• _EXERCISE_
Only lines holding "with" are needed; copy each of them from the data below.

----- RECORDS FOR THE EXERCISE

Lemma eligible_listed ts routing i : i ∈ eligible_provider_indices ts routing → ∃ t, ts !! i = Some t ∧ listed routing t.
Proof.
  assert (Hat : ∀ j, j ∈ seq 0 (length ts) → ∃ t, ts !! j = Some t ∧ id_of ts j = id t).
  { intros j [_ Hj]%elem_of_seq. apply lookup_lt_is_Some in Hj as [t Ht]. exists t. unfold id_of. by rewrite Ht. }
  unfold eligible_provider_indices, listed. destruct (only routing) as [ids|]; [|destruct (ignore routing) as [ids|]];
    [intros [(t & Ht & ->)%Hat Hin]%elem_of_filter_bool..|intros (t & Ht & _)%Hat; eauto];
    bool_to_prop; eauto.
Qed.
Lemma selection_listed hash_iter ts routing draws m seed i :
  i ∈ (select_providers hash_iter ts routing draws m seed).2 → ∃ t, ts !! i = Some t ∧ listed routing t.
Proof.
  destruct (selection_perm hash_iter ts routing draws m seed) as (full & Hp & ->). intros Hi.
  apply eligible_listed. rewrite <- Hp. destruct (allow_fallbacks routing); [done|]. by eapply elem_of_take in Hi as (? & Hi & _); eapply list_elem_of_lookup_2.
Qed.
Lemma pinned_routed registry pin i : i ∈ resolve_provider_pin registry pin →
  ∃ t, targets registry !! i = Some t ∧ (id t = pin ∨ provider t = pin).
Proof.
  intros (t & Ht & Hm)%elem_of_enumerate_filter. exists t. split; [done|]. simpl in Hm.
  apply orb_true_iff in Hm as [?%String.eqb_eq|?%String.eqb_eq]; auto.
Qed.
Lemma data_policy_keeps registry data_routing ordered l :
  apply_data_routing_policy_selection registry ordered data_routing = Ok l →
  ∀ i, i ∈ l → i ∈ ordered ∧ holds_at registry (λ t, ∀ policy, data_routing = Some policy →
    data_policy_reason policy t = None
    ∨ on_no_compliant_provider policy = NoneWarn ∧ ∀ u, u ∈ targets registry → is_Some (data_policy_reason policy u)) i.
Proof.
  unfold apply_data_routing_policy_selection. destruct data_routing as [policy|]; [|by intros [= <-]].
  destruct (filter_providers_by_data_policy policy (targets registry)).1 as [|a allowed] eqn:Ha.
  - destruct (on_no_compliant_provider policy) eqn:Hw; [done|]. intros [= <-] i Hi. split; [done|].
    intros t Ht ? [= <-]. right. split; [done|]. intros u [j Hj]%list_elem_of_lookup.
    destruct (data_policy_reason policy u) eqn:Hu; [eauto|]. exfalso.
    assert (Hin : j ∈ (filter_providers_by_data_policy policy (targets registry)).1).
    { apply elem_of_enumerate_filter. exists u. split; [done|]. by apply bool_decide_eq_true. }
    rewrite Ha in Hin. by apply not_elem_of_nil in Hin.
  - intros [= <-] i [Hi Hin]%elem_of_filter_bool. split; [done|]. bool_to_prop. rewrite <- Ha in Hin.
    apply elem_of_enumerate_filter in Hin as (t & Ht & Hr). bool_to_prop. intros u Hu ? [= <-]. simplify_eq. by left.
Qed.
Lemma initial_routed hash_iter registry st draws m seed pins ordered :
  resolve_initial_provider_order registry st
    (select_providers hash_iter (targets registry) (routing_of registry) draws m seed).2 pins = Ok ordered →
  ∀ i, i ∈ ordered → ∃ t, targets registry !! i = Some t ∧ routed registry st pins t.
Proof.
  unfold resolve_initial_provider_order, apply_provider_pin_selection, routed.
  set (selected := (select_providers _ _ _ _ _ _).2).
  assert (Hstart : ∀ start i,
    match pin_provider pins with
    | None => start = selected | Some pin => start = resolve_provider_pin registry pin end → i ∈ start →
    ∃ t, targets registry !! i = Some t ∧
      match pin_provider pins with Some pin => id t = pin ∨ provider t = pin | None => listed (routing_of registry) t end).
  { intros start i. destruct (pin_provider pins) as [pin|]; intros -> Hi; [by apply pinned_routed|by eapply selection_listed]. }
  destruct (match pin_provider pins with None => Ok None | _ => _ end) as [pinned|e] eqn:Hpin; [|done].
  destruct (apply_data_routing_policy_selection _ _ _) as [mid|e] eqn:Hdata; [|done].
  assert (Hmid : ∀ i, i ∈ mid → ∃ t, targets registry !! i = Some t ∧
    match pin_provider pins with Some pin => id t = pin ∨ provider t = pin | None => listed (routing_of registry) t end
    ∧ ∀ policy, data_routing_policy_for_state st = Some policy → data_policy_reason policy t = None
     ∨ on_no_compliant_provider policy = NoneWarn ∧ ∀ u, u ∈ targets registry → is_Some (data_policy_reason policy u)).
  { intros i Hi. destruct (data_policy_keeps _ _ _ _ Hdata i Hi) as [Hs Hd].
    destruct (Hstart (default selected pinned) i) as (t & Ht & Hp); [|done|by eauto].
    destruct (pin_provider pins) as [pin|]; [|by simplify_eq/=].
    destruct (resolve_provider_pin registry pin); by simplify_eq/=. }
  destruct (ua_pinned_target_id st) as [v|]; simpl; [destruct (is_empty (trim v)) eqn:Hv; simpl|].
  2:{ destruct (List.filter _ mid) as [|x xs] eqn:Hf; [done|]. intros [= <-] i Hi. rewrite <- Hf in Hi.
      apply elem_of_filter_bool in Hi as [(t & Ht & Hp & Hd)%Hmid (u & Hu & Hid)%on_target_true]. simplify_eq.
      apply String.eqb_eq in Hid. exists t. split_and!; [done..|]. by intros ? [= <-] _. }
  all: intros [= <-] i (t & Ht & Hp & Hd)%Hmid; exists t; split_and!; [done..|]; intros ? [=]; simplify_eq; by rewrite Hv.
Qed.

Lemma keeps_error {E} (P : nat → Prop) input (e : E) : keeps P input (Err e).
Proof. done. Qed.
Lemma keeps_apply {E} (P : nat → Prop) input (r : Result (list nat) E) l : keeps P input r → r = Ok l →
  (l = [] → input = []) ∧ (∀ i, i ∈ l → i ∈ input) ∧ ∀ i, i ∈ l → P i.
Proof. intros Hk Hl. destruct (Hk l Hl) as [Hn Hin]. split_and!; [done| |]; intros i Hi; by apply Hin. Qed.
Lemma prefiltered_keeps registry st ordered body : ∃ r,
  resolve_prefiltered_provider_order registry st ordered body = Some r
  ∧ keeps (holds_at registry (filters_admit registry st body)) ordered r.
Proof.
  unfold resolve_prefiltered_provider_order. cbv zeta.
  pose proof (semantic_same body registry st ordered) as Hsame.
  set (o0 := apply_semantic_routing body registry st ordered) in *.
  destruct (apply_cost_filter_to_provider_order registry o0 body) as [o1|] eqn:E1; [|eauto using keeps_error].
  destruct (apply_region_filter_to_provider_order registry o1) as [o2|] eqn:E2; [|eauto using keeps_error].
  destruct (apply_quantization_filter_to_provider_order registry o2) as [o3|] eqn:E3; [|eauto using keeps_error].
  destruct (apply_pre_call_context_window_filter registry o3 body) as [o4|] eqn:E4; [|eauto using keeps_error].
  destruct (group_keeps registry o4 body) as (r & -> & K5). destruct r as [o5|] eqn:E5; [|eauto using keeps_error].
  eexists. split; [done|]. intros l Hl.
  destruct (keeps_apply _ _ _ _ (auto_keeps st registry o5 body) Hl) as (N6 & S6 & P6).
  destruct (keeps_apply _ _ _ _ K5 eq_refl) as (N5 & S5 & P5).
  destruct (keeps_apply _ _ _ _ (context_keeps registry o3 body) E4) as (N4 & S4 & P4).
  destruct (keeps_apply _ _ _ _ (quantization_keeps registry o2) E3) as (N3 & S3 & P3).
  destruct (keeps_apply _ _ _ _ (region_keeps registry o1) E2) as (N2 & S2 & P2).
  destruct (keeps_apply _ _ _ _ (cost_keeps registry o0 body) E1) as (N1 & S1 & P1).
  split.
  - intros Hnil. destruct ordered as [|x xs]; [done|]. assert (Hx : x ∈ o0) by (apply Hsame; left).
    rewrite N1 in Hx by auto 10. by apply not_elem_of_nil in Hx.
  - intros i Hi. split; [apply Hsame; auto 10|]. intros t Ht. unfold filters_admit. cbv zeta.
    split_and!; [apply (P1 i)|apply (P2 i)|apply (P3 i)|apply (P4 i)|apply (P5 i)|apply (P6 i)]; auto 10.
Qed.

----------

• _RESULT FOR THIS TASK_
    match pin_provider pins with
      match pin_provider pins with Some pin => id t = pin ∨ provider t = pin | None => listed (routing_of registry) t end).
  destruct (match pin_provider pins with None => Ok None | _ => _ end) as [pinned|e] eqn:Hpin; [|done].
    match pin_provider pins with Some pin => id t = pin ∨ provider t = pin | None => listed (routing_of registry) t end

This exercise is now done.